Chan is the only on the top to mess it up here, but the 3a has been quite the thorn in everyone's side this season, hasn't it? I wonder why.
Almost every "contender" has has issues with it, with even Oda falling on it and Daisuke stepping out of most of his. Abbott and Joubert didn't even do two in the lp because they popped theirs. Of those who made the podium, only Kozuka, Amodio, Mroz, and Oda (at SA with a sequence deduction) landed 3 cleanly.
I think Chan can get away without it for now, but by Worlds I suspect everyone will be ready.
And Chan claimed that he could do 4T better than 3A, which was taken by many as boasting. It turned out he was telling the truth, wasn't he? That kid has gotten himself into many troubles for telling the truth. I guess many skating fans don't want to hear the truth, nor can they handle the truth. They want beautiful skating and sugar-coated talk. They want a star or an idol for worship instead of an honest, unsophisticated human being that goes through growing-up pains and missteps as does everybody else.
Again you use the term "clean" as if it means perfect (or technically superior).

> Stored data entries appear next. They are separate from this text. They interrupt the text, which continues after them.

(** * Bulk import, export and role-scoped reads of the client store

    A shallow embedding of the Express handlers of [backend/server.js]
    that serve the client records (list, detail, delete, import, export,
    attachment listing) together with the zod schemas of
    [backend/zodschemas.js] they call, and the properties of the
    import/export pipeline proved about them.

    Conventions.
    - A JavaScript string is a [string], one character per code unit, so
      that [String.length] is the [.length] zod compares against.
    - A plain JavaScript object (a request body, a parsed CSV record, the
      query string) is a [gmap string value]; a key that is not bound is
      [undefined].
    - A table is the list of its rows; SQL [NULL] is [None].
    - What the handlers obtain from their libraries and from the database
      server (e-mail and URL shape, [Date] parsing, the CSV reader, text
      collation, [ILIKE], identifiers, clocks, availability) is collected
      in a [Platform], over which every definition is parametric. *)

From Stdlib Require Import ZArith Lia Ascii String.
From stdpp Require Import base option strings gmap list sorting pretty.

Local Open Scope string_scope.
Local Open Scope Z_scope.

(** ** JavaScript values and objects *)

Inductive value : Type :=
| VNull
| VBool (b : bool)
| VNum (n : Z)
| VStr (s : string).

Abbreviation object := (gmap string value).

(** The three states of an optional, nullable property of a parsed
    object. *)
Inductive opt (A : Type) : Type :=
| Undefined
| Null
| Val (a : A).
Arguments Undefined {A}.
Arguments Null {A}.
Arguments Val {A} a.

(** ** Rows of the relational store (the DDL of the [clients] and
    [client_attachments] tables; every column is [TEXT]) *)

Record ClientRow : Type := {
  client_id : string;
  full_name : string;
  phone : string;
  email : string;
  property_location : option string;
  property_type : option string;
  budget_range : option string;
  additional_preferences : option string;
  status : string;
  last_contact_date : option string;
  next_follow_up_date : option string;
  assigned_agent_id : option string;
  notes : option string;
  created_at : string;
  updated_at : string;
  deleted_at : option string
}.

Record AttachmentRow : Type := {
  attachment_id : string;
  att_client_id : string;
  uploaded_by : string;
  file_name : string;
  file_url : string;
  uploaded_at : string
}.

(** The store: the primary keys of [users] (the target of the foreign
    keys), the two tables, and the number of identifiers and database
    statements drawn so far, which indexes the platform's oracles. *)
Record World : Type := {
  users : list string;
  clients : list ClientRow;
  client_attachments : list AttachmentRow;
  tick : nat
}.

(** The payload of a verified bearer token, [req.user]. *)
Record User : Type := {
  user_id : string;
  role : string
}.

(** ** The platform *)

Record Platform : Type := {
  (** zod, [z.string().email()] *)
  is_email : string -> bool;
  (** zod, [z.string().url()] *)
  is_url : string -> bool;
  (** ECMAScript [Date.parse], in milliseconds; [None] is [NaN] *)
  Date_parse : string -> option Z;
  (** the text node-postgres sends for a [Date] parameter *)
  pg_date_text : Z -> string;
  (** the collation of [TEXT] columns under [ORDER BY] *)
  text_leb : string -> string -> bool;
  (** PostgreSQL, [text ILIKE pattern] *)
  ilike : string -> string -> bool;
  (** csv-parse with [{columns: true, trim: true}] *)
  csvParse : string -> string + list object;
  (** json2csv, [new Parser().parse(rows)]; [None] when it throws *)
  json2csv : list ClientRow -> option string;
  (** the n-th [uuidv4()] *)
  uuidv4 : nat -> string;
  (** [new Date().toISOString()] at the n-th draw *)
  now_iso : nat -> string;
  (** [CURRENT_TIMESTAMP], as text, at the n-th draw *)
  current_timestamp : nat -> string;
  (** whether the n-th [INSERT] reaches the database *)
  db_up : nat -> bool
}.

(** ** zod primitives *)

Module Zod.

(** [z.string().min(lo).max(hi)] *)
Definition string_min_max (lo hi : nat) (v : option value) : option string :=
  match v with
  | Some (VStr s) =>
      if bool_decide (lo ≤ String.length s ≤ hi)%nat then Some s else None
  | _ => None
  end.

(** [z.string().min(lo)] *)
Definition string_min (lo : nat) (v : option value) : option string :=
  match v with
  | Some (VStr s) =>
      if bool_decide (lo ≤ String.length s)%nat then Some s else None
  | _ => None
  end.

Chan's Quad-Triple combination certainly DOES justify a high score even with a fall on the Triple Axel. That is such a difficult combination and the quality with which he did it was higher than the quality of Abbott's combination.
Chan's spins were a LOT better than Abbott's as well, so he deservedly scored higher on the technical mark. It perhaps shouldn't have been quite AS high, sure, but that's because of the poor judging system and not the judging itself: getting -GOE doesn't take off as many point as it should (although spins also don't receive as much +GOE as they really should, so that actually balances it out -- Chan's technical mark was fair).
Jeremy's program is improved from NHK, that was very good to see. I would have scored him higher than Chan on Performance and Interpretation. I don't feel that Chan felt his music especially well or put a lot of energy into the actual performance.